Blakaj dice che anche dopo il 2 maggio, nessuna dichiarazione del trovato sarà finalizzata

“Il Direttore Esecutivo per la Legge Umanitaria, Φx1> Bekim Blakaj, ha dichiarato che la Serbia non ha mai avuto la volontà politica di offrire informazioni sulle persone scomparse durante la guerra in Kosovo. Blakaj ha anche detto che la Serbia non lo avrebbe fatto anche se la dichiarazione [...] è stata completata come ultimo passo.
Blakaj ha anche detto che una cosa del genere non sarebbe stata fatta anche se le dichiarazioni sconosciute al 2 maggio incontro tra il primo ministro del Kosovo Albin Kurti e il presidente serbo Aleksandar Vuciq sono stati finalizzati.
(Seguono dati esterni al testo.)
(** * Spherical k-means (spkmeans.cpp): a shallow embedding and its properties

    The development follows the single translation unit
    [Galois/src/spkmeans.cpp]:

    - [Float32]    the C++ [float] and [double] arithmetic the program uses,
                   as IEEE-754 binary32 / binary64 values of the standard
                   library's [SpecFloat] (round to nearest even, with
                   signed zeros, infinities and NaN);
    - [Vectors]    the helpers of [vectors.h], which the program includes;
    - [SPKMeans]   [cosineSimilarity], [computeConcept], [computeQuality],
                   [txnScheme] and [runSPKMeans];
    - [Loader]     [loadDocFile], together with the stream extraction
                   [operator>>] and [getline] it is written with;
    - [Statements] the notions the properties are stated with, and sample
                   inputs.

    Conventions.  C arrays are lists, written and read by index; a
    [float*] that points to a row of the document matrix is the index of
    that row; [int] and [unsigned] values are integers of [Z], and a [for]
    loop counting up from zero is [for_loop].  Every floating-point
    operation is rounded once, in the type the source gives it (as on a
    target that evaluates [float] expressions in [float]).  Memory
    management ([new], [delete], the [clear...] functions) and the console
    output are left out. *)

From Stdlib Require Import ZArith Lia ZifyBool Bool String Ascii.
From Stdlib Require Import Floats.SpecFloat.
From stdpp Require Import base list.

(** ** Counting loops *)

(** [for (int i = 0; i < n; i++) s = body i s;] *)
Fixpoint for_loop {St : Type} (n : nat) (body : nat -> St -> St) (s : St) : St :=
  match n with
  | O => s
  | S m => body m (for_loop m body s)
  end.

(** ** Floating point *)

Module Float32.

(** A C++ [float] is a binary32 value (24 bits of precision, infinities
    at exponent 128), a [double] a binary64 value (53 and 1024). *)
Definition float := spec_float.
Definition double := spec_float.

Definition f0 : float := S754_zero false.

Definition fadd : float -> float -> float := SFadd 24 128.
Definition fsub : float -> float -> float := SFsub 24 128.
Definition fmul : float -> float -> float := SFmul 24 128.
Definition fdiv : float -> float -> float := SFdiv 24 128.
Definition fsqrt : float -> float := SFsqrt 24 128.

Definition dmul : double -> double -> double := SFmul 53 1024.
Definition ddiv : double -> double -> double := SFdiv 53 1024.

(** [a > b], [a <= b] and [a == b]; all three are false when an operand
    is NaN. *)
Definition fgt (a b : spec_float) : bool := SFltb b a.
Definition fle (a b : spec_float) : bool := SFleb a b.
Definition feq (a b : spec_float) : bool := SFeqb a b.

Definition is_nan (x : spec_float) : bool :=
  match x with
  | S754_nan => true
  | _ => false
  end.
La Serbia farà del suo meglio per non attuare questa dichiarazione... È vero anche in passato, ci sono stati impegni, e ci sono state dichiarazioni di fatto, e ci sono state dichiarazioni... ma le parti hanno anche concordato in passato per affrontare questo problema come una questione umanitaria, ma non abbiamo visto in pratica ciò che è accaduto “, ha detto.
Anche Blakaj in Tv1, ha detto che la Serbia ha avuto informazioni sui luoghi del cimitero di massa che sono stati scoperti anni fa, ma che, secondo lui, non ha mai avuto la volontà politica di risolvere questo problema.
La domanda è che la Serbia ha ovviamente avuto informazioni precise sulla posizione del cimitero di massa che è stato scoperto diversi anni fa. Per il cimitero di Rudnica non è lontana da una caserma militare, si può immaginare che qualcuno avrebbe potuto abbattere una caserma militare per seppellire almeno 52 persone e non istituzioni. Quindi non c'è stata semplicemente nessuna volontà politica di offrire informazioni”, ha aggiunto.